> [Work item]
What number of lines in the data below contain the string "Hexp"? Answer with that number alone.

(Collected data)
(* ===== verification/Deadlines.v ===== *)
(** * How long a command waits for its answer: routing/commands.go over cache/cache.go

    HandleRequest remembers the correlation id of a command in the cache for five
    seconds more than the command's timeout, HandleResponse looks for it, and the
    cleaner takes it away once the time is over.  Commands.v has the handlers over
    the interface of the cache; here they run on the cache itself, with the times at
    which the cleaner reads the clock. *)

From S2P Require Import Prelude GoStrings Util Cache Message Commands.

Local Open Scope Z_scope.

Section deadlines.
Variable unmarshal : string → result headers.
Implicit Types (c : Cache bool) (k : string) (evs : list event).

#[local] Existing Instance Cache_RequestCache.

(** The cache after some messages and passes of the cleaner. *)
Definition handled c evs : Cache bool := foldl (λ c ev, (handle unmarshal c ev).1) c evs.

(** A message about other commands, or a pass of the cleaner whose readings of the
    clock are all up to [deadline]. *)
Definition apart k (deadline : Z) (ev : event) : Prop :=
  match ev with
  | Request _ _ msg | Response _ msg => correlates unmarshal k msg = false
  | Cleaning now => ∀ i, now i <= deadline
  end.

(** The cache remembers [k] until [deadline]. *)
Record remembers c k (deadline : Z) : Prop := {
  rm_wf : cache_wf c;
  rm_open : closed c = false;
  rm_entry : ∃ w : @entry bool, cache_map c !! k = Some w ∧ w.1.2 ≠ 0 ∧ w.2 = deadline;
}.

(** What a message does to the cache: nothing, or an operation on its own key. *)
Lemma remember_other c now command k deadline c' :
  remembers c k deadline → CorrelationID command ≠ Done k →
  remember c now command = Done c' → remembers c' k deadline.
Proof.
  intros Hc Hne. unfold remember. destruct (CorrelationID command) as [k'| |]; [|done..].
  cbn [mbind outcome_bind]. destruct (0 <? _); [|by intros [= <-]].
  destruct (Timeout command) as [timeout| |]; [|done..]. cbn [mbind outcome_bind].
  destruct (ParseTimeout timeout) as [t| |] eqn:Ht; cbn [mbind outcome_bind]; [|done..].
  destruct (negb (t =? 0)); [|by intros [= <-]].
  assert (0 <= t) as Hpos.
  { destruct (ParseTimeout_range timeout) as (t' & Ht' & Hr).
    - intros Hs. by rewrite Hs in Ht.
    - rewrite Ht in Ht'. injection Ht' as ->. lia. }
  destruct Hc as [Hwf Hopen (w & Hw & Hr)]. cbn [rc_put Cache_RequestCache].
  destruct (Put_spec c k' true (t + Second * 5) now Hwf Hopen)
    as (c1 & -> & Hwf1 & Hopen1 & Hm); [unfold Second; lia|].
  intros [= <-]. split; [done|done|]. exists w. rewrite Hm, lookup_insert_ne; [done|].
  intros ->. by apply Hne.
Qed.

Lemma handle_apart c k deadline ev :
  remembers c k deadline → apart k deadline ev →
  remembers (handle unmarshal c ev).1 k deadline.
Proof.
  intros Hc Hev. destruct ev as [hq now msg|hr msg|now]; cbn [handle apart] in *.
  - unfold HandleRequest, correlates in *. destruct (TopicFromCtx _) as [topic|]; [|done].
    destruct (unmarshal _) as [command|]; [|done].
    destruct (remember c now command) as [c'| |] eqn:E; [|done..].
    assert (CorrelationID command ≠ Done k) as Hne.
    { intros Hk. rewrite Hk in Hev. by apply bool_decide_eq_false in Hev. }
    pose proof (remember_other c now command k deadline c' Hc Hne E).
    by destruct (forward_request _ _ _) as [[]| |].
  - unfold HandleResponse, correlates in *. destruct (TopicFromCtx _) as [topic|]; [|done].
    destruct (unmarshal _) as [command|]; [|done].
    destruct (CorrelationID command) as [k'| |]; [|done..]. apply bool_decide_eq_false in Hev.
    destruct Hc as [Hwf Hopen (w & Hw & Hr)]. cbn [rc_remove Cache_RequestCache].
    destruct (Remove_spec c k' Hwf Hopen) as (c' & -> & Hwf' & Hopen' & Hm).
    assert (remembers c' k deadline) as Hc'.
    { split; [done|done|]. exists w. by rewrite Hm, lookup_delete_ne. }
    cbn [mbind outcome_bind fst snd]. destruct (bool_decide _); [|done].
    by destruct (forward_response _ _ _) as [[]| |].
  - destruct Hc as [Hwf Hopen (w & Hw & Hne & Hr)]. cbn [rc_clear Cache_RequestCache].
    destruct (clearExpired_spec c now Hwf) as (c' & -> & Hwf' & Hcl & Hsub & Hexp & _).
    split; [done|by rewrite <-Hopen|]. exists w. split; [|done].
    destruct (cache_map c' !! k) as [w'|] eqn:E.
    + pose proof (lookup_weaken _ _ _ _ E Hsub) as Hw'. cbn [fst]. congruence.
    + destruct (Hexp k w Hw E) as [j Hj]. unfold entry_expired in Hj. specialize (Hev j). bools; lia.
Qed.

Lemma handled_apart c k deadline evs :
  remembers c k deadline → Forall (apart k deadline) evs → remembers (handled c evs) k deadline.
Proof.
  intros Hc Hevs. unfold handled. revert c Hc.
  induction Hevs as [|ev evs Hev Hevs IH]; intros c Hc; cbn [foldl]; [done|].
  by apply IH, handle_apart.
Qed.

(** A request that is remembered. *)
Lemma HandleRequest_remembers hq c now msg topic k timeout t :
  cache_wf c → closed c = false → TopicFromCtx (Context msg) = Some topic →
  unmarshal (Payload msg) = Ok (Headers (Done k) (Done timeout)) → k ≠ "" →
  ParseTimeout timeout = Done t → t ≠ 0 →
  remembers (HandleRequest unmarshal hq c now msg).1 k (now + (t + Second * 5)).
Proof.
  intros Hwf Hopen Hctx Hdec Hk Ht Ht0. unfold HandleRequest. rewrite Hctx, Hdec.
  assert (0 <= t) as Hpos.
  { destruct (ParseTimeout_range timeout) as (t' & Ht' & Hr).
    - intros ->. by vm_compute in Ht.
    - rewrite Ht in Ht'. injection Ht' as ->. lia. }
  unfold remember. cbn [CorrelationID Timeout mbind outcome_bind].
  rewrite slen_pos by done. cbn [mbind outcome_bind]. rewrite Ht.
  cbn [mbind outcome_bind]. rewrite (proj2 (Z.eqb_neq t 0)) by done. cbn [negb].
  cbn [rc_put Cache_RequestCache].
  destruct (Put_spec c k true (t + Second * 5) now Hwf Hopen)
    as (c1 & -> & Hwf1 & Hopen1 & Hm); [unfold Second; lia|].
  cbn [mbind outcome_bind fst snd]. split; [done|done|].
  eexists. rewrite Hm, lookup_insert_eq. split; [done|]. cbn. unfold Second. lia.
Qed.

(** What HandleResponse makes of an answer whose command is remembered, or is not. *)
Lemma HandleResponse_remembered hr c msg topic k timeout deadline :
  remembers c k deadline → TopicFromCtx (Context msg) = Some topic →
  unmarshal (Payload msg) = Ok (Headers (Done k) timeout) →
  (HandleResponse unmarshal hr c msg).2 = forward_response hr topic msg.
Proof.
  intros [Hwf Hopen (w & Hw & _)] Hctx Hdec. unfold HandleResponse. rewrite Hctx, Hdec.
  cbn [CorrelationID rc_remove Cache_RequestCache].
  destruct (Remove_spec c k Hwf Hopen) as (c' & -> & _).
  cbn [mbind outcome_bind fst snd]. by rewrite bool_decide_eq_true_2.
Qed.

Lemma HandleResponse_forgotten hr c msg topic k timeout :
  cache_wf c → cache_map c !! k = None → TopicFromCtx (Context msg) = Some topic →
  unmarshal (Payload msg) = Ok (Headers (Done k) timeout) →
  (HandleResponse unmarshal hr c msg).2 = Done (Ok []).
Proof.
  intros Hwf Hk Hctx Hdec. unfold HandleResponse. rewrite Hctx, Hdec.
  cbn [CorrelationID rc_remove Cache_RequestCache]. destruct (closed c) eqn:Hopen.
  - unfold Remove. by rewrite Hopen.
  - destruct (Remove_spec c k Hwf Hopen) as (c' & -> & _).
    cbn [mbind outcome_bind fst snd]. rewrite bool_decide_eq_false_2; [done|].
    rewrite Hk. by intros [? ?].
Qed.

(** C4.  A command waits for its answer for its timeout and five seconds more: in
    whatever messages about other commands and passes of the cleaner come between,
    an answer is forwarded to the cloud, under the response topic of the device, as
    long as the cleaner has read no later time; once the cleaner has made as many
    passes after that time as the cache has entries, the answer is dropped. *)
Theorem answer_in_time prefix tenantID gatewayID generic id rest c now msg k timeout t evs :
  cache_wf c → closed c = false →
  byte_free slash gatewayID = true → byte_free slash id = true → (generic = true → id ≠ "") →
  TopicFromCtx (Context msg) = Some (cloud_topic generic tenantID gatewayID id "req" rest) →
  unmarshal (Payload msg) = Ok (Headers (Done k) (Done timeout)) → k ≠ "" →
  ParseTimeout timeout = Done t → t ≠ 0 →
  let deadline := now + (t + Second * 5) in
  let hq := CmdRequestHandler tenantID gatewayID generic in
  let hr := CmdResponseHandler prefix tenantID gatewayID generic in
  let waiting := handled (HandleRequest unmarshal hq c now msg).1 evs in
  Forall (apart k deadline) evs →
  ∀ f rest' answer timeout',
    unmarshal (Payload answer) = Ok (Headers (Done k) timeout') →
    TopicFromCtx (Context answer) =
      Some (local_topic f (local_id generic gatewayID id) (response_type f) rest') →
    (∃ m, (HandleResponse unmarshal hr waiting answer).2 = Done (Ok [m]) ∧
      TopicFromCtx (Context m) =
        Some ((if generic && (0 <? slen prefix) then prefix +:+ "/" else "") +:+
              cloud_topic generic tenantID gatewayID id "res" rest') ∧
      Payload m = Payload answer) ∧
    (∀ clock, (∀ p i, deadline < clock p i) →
      ∃ late, clear_passes (size (cache_map waiting)) clock waiting = Done late ∧
        (HandleResponse unmarshal hr late answer).2 = Done (Ok [])).
Proof.
  intros Hwf Hopen Hg Hi Hne Hctx Hdec Hk Ht Ht0 deadline hq hr waiting Hevs f rest' answer timeout'
    Hdec' Hctx'.
  assert (remembers waiting k deadline) as Hw.
  { apply handled_apart; [|done]. by apply (HandleRequest_remembers hq c now msg _ k timeout t
      Hwf Hopen Hctx). }
  split.
  - destruct (forward_response_spec prefix tenantID gatewayID generic id f rest' answer _
      Hg Hi Hne eq_refl) as (m & Hres & Hm & Hpm & _).
    exists m. split; [|done]. rewrite <-Hres. by eapply HandleResponse_remembered.
  - intros clock Hclock. pose proof Hw as [Hwf' _ (w & Hent & Hw1 & Hw2)].
    destruct (clear_passes_spec (size (cache_map waiting)) clock waiting (deadline + 1) Hwf')
      as (late & Hrun & Hwfl & Hsub & Hleft & _); [lia|intros p i; specialize (Hclock p i); lia|].
    exists late. split; [done|]. eapply HandleResponse_forgotten; [done| |done|done].
    destruct (cache_map late !! k) as [w'|] eqn:E; [|done].
    pose proof (lookup_weaken _ _ _ _ E Hsub) as Hw'. rewrite Hent in Hw'. simplify_eq.
    specialize (Hleft k w' E). lia.
Qed.
End deadlines.

(** ** Example *)

(** The command of Commands.v, with another one and a pass of the cleaner in
    between. *)
Definition sample_between : list event :=
  [Request (CmdRequestHandler "tenant" "ns:gw" true) Second (NewMessage "2" "other");
   Cleaning (λ _, 12 * Second)].

Definition sample_answer : message :=
  SetContext (NewMessage "3" "id-7") (SetTopicToCtx Background "c//ns:gw:dev/s/id-7/200").

Lemma answer_in_time_witness :
  let waiting := handled sample_envelope
    (HandleRequest sample_envelope (CmdRequestHandler "tenant" "ns:gw" true)
       NewTTLCache 0 sample_command).1 sample_between in
  (∃ m, (HandleResponse sample_envelope (CmdResponseHandler "" "tenant" "ns:gw" true)
           waiting sample_answer).2 = Done (Ok [m]) ∧
     TopicFromCtx (Context m) = Some "command/tenant/ns:gw/dev/res/id-7/200") ∧
  ∃ late, clear_passes (size (cache_map waiting)) (λ _ _, 16 * Second) waiting = Done late ∧
    (HandleResponse sample_envelope (CmdResponseHandler "" "tenant" "ns:gw" true)
       late sample_answer).2 = Done (Ok []).
Proof.
  intros waiting.
  destruct (answer_in_time sample_envelope "" "tenant" "ns:gw" true "dev" "id-7/toggle"
    NewTTLCache 0 sample_command "id-7" "10" (10 * Second) sample_between
    NewTTLCache_wf eq_refl eq_refl eq_refl ltac:(done) eq_refl eq_refl ltac:(done) eq_refl
    ltac:(done)) with (f := Short) (rest' := "id-7/200") (answer := sample_answer)
    (timeout' := Done "10") as [(m & Hm & Ht & _) Hlate].
  - apply Forall_cons. split; [reflexivity|]. apply Forall_cons. split; [|apply Forall_nil_2].
    intros i. vm_compute. discriminate.
  - reflexivity.
  - reflexivity.
  - split; [exists m; exact (conj Hm Ht)|].
    apply Hlate. intros _ _. reflexivity.
Defined.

> [Answer to this exercise]
2